Ratcheting Things Up One Level

Now to tune our three step approach to a new level, here are some ways to more effectively achieve, using only your normal skills.

      1. You can sharply increase the precision and specificity of what you want to achieve – I’ll call it your Target – by writing it out on a piece of paper. In translating from your intuitive sense of what you want to achieve to a written description, you have to convert that sense into words – a process of translation that, in itself
        makes things much more precise.

“Reduce your plan to writing… The moment you complete this, you will have definitely given concrete form to the intangible desire.” – Napoleon Hill

      1. You already know how to sharply increase the priority of your Target. You probably learned it in school when you were memorizing lines for a play, memorizing a poem or studying for an exam where you had to give a specific answer. The key is repetition. You repeated the memorization process until you
        gave the right response when cued.
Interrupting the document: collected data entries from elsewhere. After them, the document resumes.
(** A path operation submitted while its category has a free slot is called at
    once, after every earlier call and without touching the waiting list.  If
    libnfs accepts it, it is queued there, counted in flight and registered; if
    libnfs refuses it, it is not counted and its caller gets the POSIX error that
    libnfs returned, negated. *)
Theorem free_slot_submit_issues w o : reachable w -> ids_left w -> context w <> None ->
  let '(t, h, cmd) := path_op o in
  slot_free (Op.category t) w = true ->
  exists w', handle (Call (RPath o)) w = Some (tt, w') /\
    issued (lib w') = issued (lib w) ++ [(operation w, cmd)] /\ pend w' = pend w /\
    (0 <= async_rc (operation w) ->
       outst w' !! operation w = Some cmd /\ operation w ∈ active w' /\
       inFlight (Op.category t) w' = inFlight (Op.category t) w + 1) /\
    (async_rc (operation w) < 0 ->
       outst w' = outst w /\ operation w ∉ active w' /\
       inFlight (Op.category t) w' = inFlight (Op.category t) w /\
       exists msg, outcomes (reg w') !! caller w =
         Some (Threw (posix_error (POSIXErrorCode_init (- async_rc (operation w))) msg))).
Proof.
  intros Hre Hid Hc. destruct (path_op o) as [[t h] cmd] eqn:Eo. intros Hs.
  apply wp_block.
  apply wp_call; [now apply reachable_idle|]. intros w1 Ew1 H1. cbn [perform]. unfold submit_path.
  rewrite Eo. apply submit_branches; [exact H1|now rewrite Ew1|now rewrite Ew1|].
  intros cb w2 Ecb Ew2 Hna H2 F2.
  replace (slot_free (Op.category t) w1) with true by (rewrite <- Hs, Ew1; reflexivity).
  pose proof (proj1 (ri_hand _ _ _ _ _ _ (inv_reg _ _ _ H1) _ eq_refl)) as Hn.
  replace (operation w1) with (operation w) in * by (rewrite Ew1; reflexivity).
  unfold issueOperation. apply wp_bind. eapply wp_retain; [exact HEX|exact H2|exact F2|].
  intros w3 Ew3 H3 F3 R3. apply wp_bind, wp_call_async.
  destruct (async_rc (operation w) <? 0) eqn:Erc.
  - apply Z.ltb_lt in Erc. rewrite (called_refused _ _ _ Erc).
    apply wp_bind, wp_release; [exact R3|]. apply wp_bind. unfold remove_continuation. apply wp_modify.
    apply wp_bind, wp_call_error; [lia|]. intros msg. unfold resume.
    apply wp_bind. eapply wp_get_object; [apply F3|]. cbn beta. rewrite (fo_unresumed _ _ _ F3).
    apply wp_bind, wp_modify. apply wp_cont_resume; rewrite Ecb; cbn [continuation].
    + rewrite Ew3, Ew2. exact Hn.
    + rewrite Ew3, Ew2, Ew1. cbn. splits; auto; [lia|]. intros _. splits; auto; [set_solver|].
      exists msg. apply lookup_insert_eq.
  - apply Z.ltb_ge in Erc. apply wp_bind. unfold set_inFlight. apply wp_modify.
    eapply wp_mono; [apply keeps_updateWriteSource; exact (inv_src _ _ _ H3)|].
    intros [] w4 [_ S4]. unfold inFlight.
    rewrite (sc_issued _ _ S4), (sc_pipe _ _ S4), (sc_reg _ _ S4), (sc_out _ _ S4).
    unfold called. rewrite (proj2 (Z.leb_le _ _)) by exact Erc. rewrite Ew3, Ew2, Ew1.
    destruct (Op.category t); cbn; splits; auto; intros; splits; auto; try lia;
      try apply lookup_insert_eq; set_solver.
Qed.

(** C26: admission to the pipeline.  When a path operation is submitted over a live connection, its category allows a
    depth between 1 and 32.  While fewer operations of the category are in flight, the
    operation is called at once, and counted unless libnfs refuses it; the waiting list stays as it
    is.  Otherwise libnfs is not called and the count stays as it is: the operation goes to the end
    of the waiting list if fewer than 4096 operations wait, and its caller keeps waiting;
    or it is refused with ENOBUFS.  So the list never gets longer than 4096.  (The depth does not bound the
    count itself: operations on open files are counted and do not ask for a slot, see
    [handle_calls_exceed_depth].) *)
Theorem pipeline_admission w o : reachable w -> ids_left w -> context w <> None ->
  let '(t, h, cmd) := path_op o in let c := Op.category t in
  exists d w', Pipeline.effectiveDepth (controller c w) = Some d /\ 1 <= d <= 32 /\
    handle (Call (RPath o)) w = Some (tt, w') /\ 0 <= inFlight c w /\ Z.of_nat (length (pend w')) <= 4096 /\
    (inFlight c w < d -> issued (lib w') = issued (lib w) ++ [(operation w, cmd)] /\ pend w' = pend w /\
       inFlight c w' = inFlight c w + (if async_rc (operation w) <? 0 then 0 else 1)) /\
    (d <= inFlight c w -> lib w' = lib w /\ inFlight c w' = inFlight c w /\
       (Z.of_nat (length (pend w)) < 4096 /\ pend w' = pend w ++ [mkPending (operation w) t cmd] /\
          outcomes (reg w') !! caller w = None \/
        Z.of_nat (length (pend w)) = 4096 /\ pend w' = pend w /\
          outcomes (reg w') !! caller w = Some (Threw ENOBUFS_error))).
Proof.
  intros Hr Hid Hc. pose proof (free_slot_submit_issues w o Hr Hid Hc) as Hfree.
  pose proof (busy_submit_waits w o Hr Hid Hc) as Hbusy. pose proof (full_queue_refused w o Hr Hid Hc) as Hfull.
  destruct (path_op o) as [[t h] cmd] eqn:Eo. cbn [fst snd] in Hbusy, Hfull.
  destruct (depth_bounds w (Op.category t) Hr) as (H0 & d & Hd & Hb & Hs). exists d. cbv zeta. rewrite Hs in Hfree, Hbusy, Hfull.
  pose proof (pi_capacity _ (inv_pipe _ _ _ (idle_inv _ (reachable_idle w Hr)))) as Hcap. unfold maxPendingOperations in *.
  destruct (Z.lt_ge_cases (inFlight (Op.category t) w) d) as [Hlt|Hge].
  - destruct (Hfree (proj2 (Z.ltb_lt _ _) Hlt)) as (w' & Hrun & Hi & Hp & Hok & Hno). exists w'. rewrite Hp.
    splits; auto; try lia. intros _. splits; auto. destruct (async_rc (operation w) <? 0) eqn:Erc.
    + apply Z.ltb_lt in Erc. destruct (Hno Erc) as (_ & _ & Hn & _). lia.
    + apply Z.ltb_ge in Erc. apply Hok, Erc.
  - destruct (Z.lt_ge_cases (Z.of_nat (length (pend w))) 4096) as [Hroom|Hnone].
    + destruct (Hbusy (proj2 (Z.ltb_ge _ _) Hge) Hroom) as (w' & Hrun & Hp & Hl & _ & Ho & _ & _ & Hn). exists w'.
      splits; auto; try lia; [rewrite Hp, length_app; cbn; lia|]. intros _. splits; auto.
    + assert (Hlen : Z.of_nat (length (pend w)) = 4096) by lia.
      destruct (Hfull (proj2 (Z.ltb_ge _ _) Hge) Hlen) as (w' & Hrun & Ho & Hl & Hp & _). exists w'.
      splits; auto; try lia; [rewrite Hp; lia|]. intros _. unfold inFlight. rewrite Hp. splits; auto.
Qed.

(** ** Contracts *)


(** C37: an export query that fails in the documented way, with a negated errno,
    is reported to its caller as EIO whatever the error was: the callback passes
    the negative status on as if it were an error code. *)
Theorem export_errors_become_EIO w i cb status data : reachable w ->
  rpcq w = Some i -> i ∈ active w -> objects (reg w) !! i = Some cb ->
  callback_allowed Api.mount_getexports_async status data = true -> status < 0 ->
  exists w', deliver_rpc (status, data) w = Some (tt, w') /\
    outcomes (reg w') !! continuation cb = Some (Threw (posix_error_plain EIO)).
Proof.
  intros Hre Hi Ha Hcb Hall Hneg. pose proof (idle_inv _ (reachable_idle w Hre)) as H.
  destruct (ri_active _ _ _ _ _ _ (inv_reg _ _ _ H) i Ha) as (cb' & Hcb' & Hun).
  rewrite Hcb in Hcb'. injection Hcb' as <-.
  assert (Hret : i ∈ retained (reg w))
    by (eapply ri_retained; [apply H|]; rewrite Hi; eauto with registry).
  destruct (ri_rpc _ _ _ _ _ _ (inv_reg _ _ _ H) _ Hi) as [Hnp Hno].
  apply wp_block.
  unfold deliver_rpc. cbn [fst snd]. apply wp_bind, wp_gets. rewrite Hi, Hall. cbn [when].
  apply wp_bind.
  eapply wp_mono; [apply wp_exact, (safe_unqueue_rpc None ({[i]} ∪ ∅)), Inv_take;
    [exact H|rewrite Hi; eauto with registry]|].
  intros [] w1 [[H1 _] Hw1]. cbn beta. injection Hw1 as <-. unfold rpcCallback.
  assert (Hnq : ~ queued (pend w) (outst w) None i)
    by (intros [?|[[? Hj]|[=]]]; [auto|congruence]).
  apply wp_bind. eapply wp_take_retained; [exact H1|exact Hret|exact Hnq|exact Hcb|].
  intros w2 H2 Q2 _ _ Hcb2. apply wp_bind. eapply wp_get_object; [exact Hcb2|]. cbn beta.
  rewrite (proj2 (Z.eqb_neq status 0)) by lia. cbn [negb].
  rewrite (POSIXErrorCode_init_neg status) by lia.
  assert (Hnp2 : ~ In i (map id (pend w2))).
  { intros Hx. apply Hnp. apply in_map_iff in Hx as (op & <- & Hop). apply in_map.
    apply list_elem_of_In. eapply sublist_subseteq; [apply (ev_pend _ _ (proj1 Q2))|].
    now apply list_elem_of_In. }
  eapply wp_mono; [apply (finish_outcome None ∅ i cb (inl _) w2 H2 I Hnp2 Hcb2 Hun); discriminate|].
  intros [] w3 (_ & _ & _ & _ & Ho). exact Ho.
Qed.

End Props.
In the case of your written description of what you want to achieve – your Target, reading it – or, better, writing it out repeatedly – will both add to its precision (as you edit it, if you do) and increase its priority until it is high enough for you to take action – because only action produces results.

“Without actions, the world would still be an idea.” – Georges Doriot

Remember the last time you tried to achieve something similar. Did you run into any roadblocks? If so, list them. Then work out tactics for resolving or avoiding them and record what you worked out. Next review the roadblock and how you have worked out to deal with it. Does your gut feeling tell you you’re on the right track or not. If not, continue developing tactics until you find ones that will intuitively work.

“For every failure, there’s an alternative course of action. You just have to find it. When you come to a roadblock, take a
detour.” – Mary Kay Ash

What I’ve discussed today involves only simple modifications of the way that you already do things.

These modifications can significantly increase your success rate in doing moderately difficult things if you go through this five-step process before you act.

In my subsequent posts, I will ratchet things up to a higher level. So stay tuned.

Again, here’s the Success Form 1 for your use in doing that, in setting yourself up for success.

https://stuartlichtman.com//successblog/files/success_form1.pdf

What We Just Covered

I explained the steps involved in Successfully Achieving and how you frustrate yourself when you fail to effectively perform any of them. I then described a simple modification of what you normally do that should meaningfully improve your Success rate.